I walked off the set to the area where the stylist was. She held up the last outfit. This was going to be the test of all tests. A designer that Anton knew made the garment—if you could call it that. Essentially, finely woven pieces of fabric were tacked together in a patchwork that made it easy to tear. The makeup artist and costume designer fussed over me while Wes stood to the side and held his tongue. As a man who made movies and dealt with actors every day, you’d think he’d be a lot more considerate and accepting of the fact that I was playing a character and not think too much about it. Totally wrong. He kept quiet, a solid, respectful professional in the industry but I knew it cost him. The tight way he held his frame, the thin line of lips, the way his eyes flicked from naked pieces of my flesh to where Anton had been touching them. All these were signs that Wes was barely handling it.
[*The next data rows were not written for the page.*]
(** The [catch] block of [embedBatch], up to the retry: the key is marked
    rate limited (and the available keys are counted for the warning) or
    failed; an exception of the rotator leaves the block and rejects the
    promise of [embedBatch].  [next] is what the code goes on with. *)
Definition catchBatch (shared : Shared) (batchIndex attempt : nat)
    (apiKey : option string) (message : string)
    (next : response (list (option Vector))) : response (list (option Vector)) :=
  let self := rotator shared (BatchEnd batchIndex attempt) in
  let now := clock shared (BatchEnd batchIndex attempt) in
  if isRateLimitError message then
    match mark (fun key => ApiKeyRotator.markRateLimited now key 60000) apiKey self with
    | None => Rejected "Cannot set properties of undefined (setting 'rateLimitUntil')"
    | Some self' =>
        match ApiKeyRotator.getAvailableKeyCount now self' with
        | None => Rejected "Cannot read properties of undefined (reading 'rateLimitUntil')"
        | Some _ => next
        end
    end
  else
    match mark ApiKeyRotator.markFailed apiKey self with
    | None => Rejected "Cannot read properties of undefined (reading 'failures')"
    | Some _ => next
    end.

(** [embedBatch(textBatch, batchIndex, attempt)]; [remaining] is
    [this.maxRetries - attempt].  [getNextKey] is called before the
    [try]; [markSuccess] is called inside it, so that an exception of
    [markSuccess] is handled like a failed request. *)
Fixpoint embedBatch_from (remaining : nat) (shared : Shared) (p : Provider)
    (textBatch : list string) (batchIndex attempt : nat)
  : response (list (option Vector)) :=
  match ApiKeyRotator.getNextKey (clock shared (BatchStart batchIndex attempt))
                                 (rotator shared (BatchStart batchIndex attempt)) with
  | None => Rejected "Cannot read properties of undefined (reading 'rateLimitUntil')"
  | Some (apiKey, _) =>
      let next :=
        match remaining with
        | S remaining' =>
            embedBatch_from remaining' shared p textBatch batchIndex (S attempt)
        | O => Resolved (embedIndividually shared p batchIndex textBatch)
        end in
      match batchEmbedContents p batchIndex attempt textBatch with
      | Resolved embeddings =>
          match mark ApiKeyRotator.markSuccess apiKey
                     (rotator shared (BatchEnd batchIndex attempt)) with
          | Some _ => Resolved (Some <$> embeddings)
          | None =>
              catchBatch shared batchIndex attempt apiKey
                "Cannot set properties of undefined (setting 'failures')" next
          end
      | Rejected message => catchBatch shared batchIndex attempt apiKey message next
      end
  end.

Definition embedBatch (shared : Shared) (p : Provider) (textBatch : list string)
    (batchIndex : nat) : response (list (option Vector)) :=
  embedBatch_from (maxRetries - 1) shared p textBatch batchIndex 1.

(** The reasons of the rejected promises among [results]. *)
Definition rejections {A} (results : list (response A)) : list string :=
  omap (fun r => match r with Rejected message => Some message | Resolved _ => None end)
       results.

(** The values of the resolved promises among [results]. *)
Definition resolutions {A} (results : list (response A)) : list A :=
  omap (fun r => match r with Resolved value => Some value | Rejected _ => None end)
       results.

(** [(await Promise.all(promises)).flat()] *)
Definition allFlat {A} (race : list string -> string)
    (results : list (response (list A))) : response (list A) :=
  match rejections results with
  | [] => Resolved (concat (resolutions results))
  | [message] => Rejected message
  | messages => Rejected (race messages)
  end.

(** [embedChunks(textChunks)]; the [catch] logs and throws the error
    again.  [None] stands for a [chunkArray] that does not end. *)
Definition embedChunks (shared : Shared) (p : Provider) (textChunks : list string)
  : option (response (list (option Vector))) :=
  if length textChunks =? 0 then Some (Resolved [])
  else
    batches ← Util.chunkArray textChunks maxBatchSize;
    Some (allFlat (race shared)
            (imap (fun index batch => embedBatch shared p batch index) batches)).

End RotatingEmbedder.

(* ===================================================================== *)
(** ** Vector persistence with every awaited call                        *)
(* ===================================================================== *)

(** [addDocumentToNamespace] and [processCachedVectors] of
    [ParallelQdrantProvider.js] once more, with every call they await:
    the cache lookup, the text splitter, the embedder with its rotator,
    [connect], [getOrCreateCollection], [client.upsert],
    [storeVectorResult] and [DocumentVectors.bulkInsert].  Each of them
    may reject; inside the [try] of [addDocumentToNamespace] a rejection
    gives [{ vectorized: false, error: e.message }], while
    [processCachedVectors], whose promise is returned without [await],
    rejects the promise of [addDocumentToNamespace] itself. *)
Module ParallelQdrantProvider.
Import ParallelGeminiEmbedder.

(** One entry of a cached chunk group: [vector] and [payload]. *)
Record CachedPoint := {
  cached_vector : option Vector;
  cached_payload : option (list (string * string));
}.

(** One point of a cached submission. *)
Record CachedRecord := {
  cr_id : string;
  cr_vector : option Vector;
  cr_payload : list (string * string);
}.

(** What [client.upsert] resolves with: whether
    [additionResult?.status === "completed"], and
    [JSON.stringify(additionResult)]. *)
Record UpsertResult := {
  completed : bool;
  stringified : string;
}.

(** What the two functions consult outside themselves. *)
Record World := {
  cachedVectorInformation : response (option (list (list CachedPoint)));
      (* [Some chunks]: [cacheResult.exists], with [cacheResult.chunks] *)
  splitText : string -> response (list string);
      (* the settings, the [TextSplitter] and [splitText] *)
  shared : RotatingEmbedder.Shared;
  provider : Provider;
  uuidv4 : nat -> string;                   (* the i-th generated id *)
  connect : response unit;
  getOrCreateCollection : response bool;    (* is the collection truthy *)
  upsert : nat -> response UpsertResult;    (* the n-th call of [client.upsert] *)
  storeVectorResult : response unit;
  bulkInsert : response unit;
}.

(** A batch handed to [client.upsert]. *)
Inductive Submission :=
| Fresh (points : list ParallelQdrant.VectorRecord)
| Cached (points : list CachedRecord).

(** The object a call resolves with. *)
Record Result := {
  vectorized : bool;
  error : option string;
}.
“You know you can go back to the hotel. We’ll shoot the last scene, and we can have dinner with everybody,” I tried once again to get him to leave not really wanting it.

Wes shook his head. “Sweetheart, I’m here. Just do your job and we’ll take it from there.”

His tone was flat holding no emotion. I tried a different tactic. “I’m really glad you’ve stayed. Made it easier.” I blinked away the sensation of tears.

He came to me, lifted up my chin, leaned forward and kissed me lightly. The makeup artist behind me groaned and cursed. I smiled against Wes’s mouth. “You’re going to get me in trouble.”

Finally he grinned and waggled those brows. “I like getting you into trouble. I’m sure there are all kinds of ways we can get into more of it.”

Snickering, I pushed him back, sent an apologetic glance to the makeup artist and blew Wes a kiss. Wes licked his lips and petted the plump bottom one with his thumb. I loved that. So damn sexy.

“Pay attention, hermana. The final scene is a doozy. You ready for it?”

Wes would lose his mind when he watched what was planned for the finale. “Ready as I’ll ever be,” I confirmed but wanted to add, for a woman who was about to be naked in front of room filled with dancers, crew, Anton and my man. Briefly, I considered telling Wes what was going to happen in the scene, but decided against it. If we could get it done in one shot, the entire thing would play out organically, and he’d have no choice but to deal with it.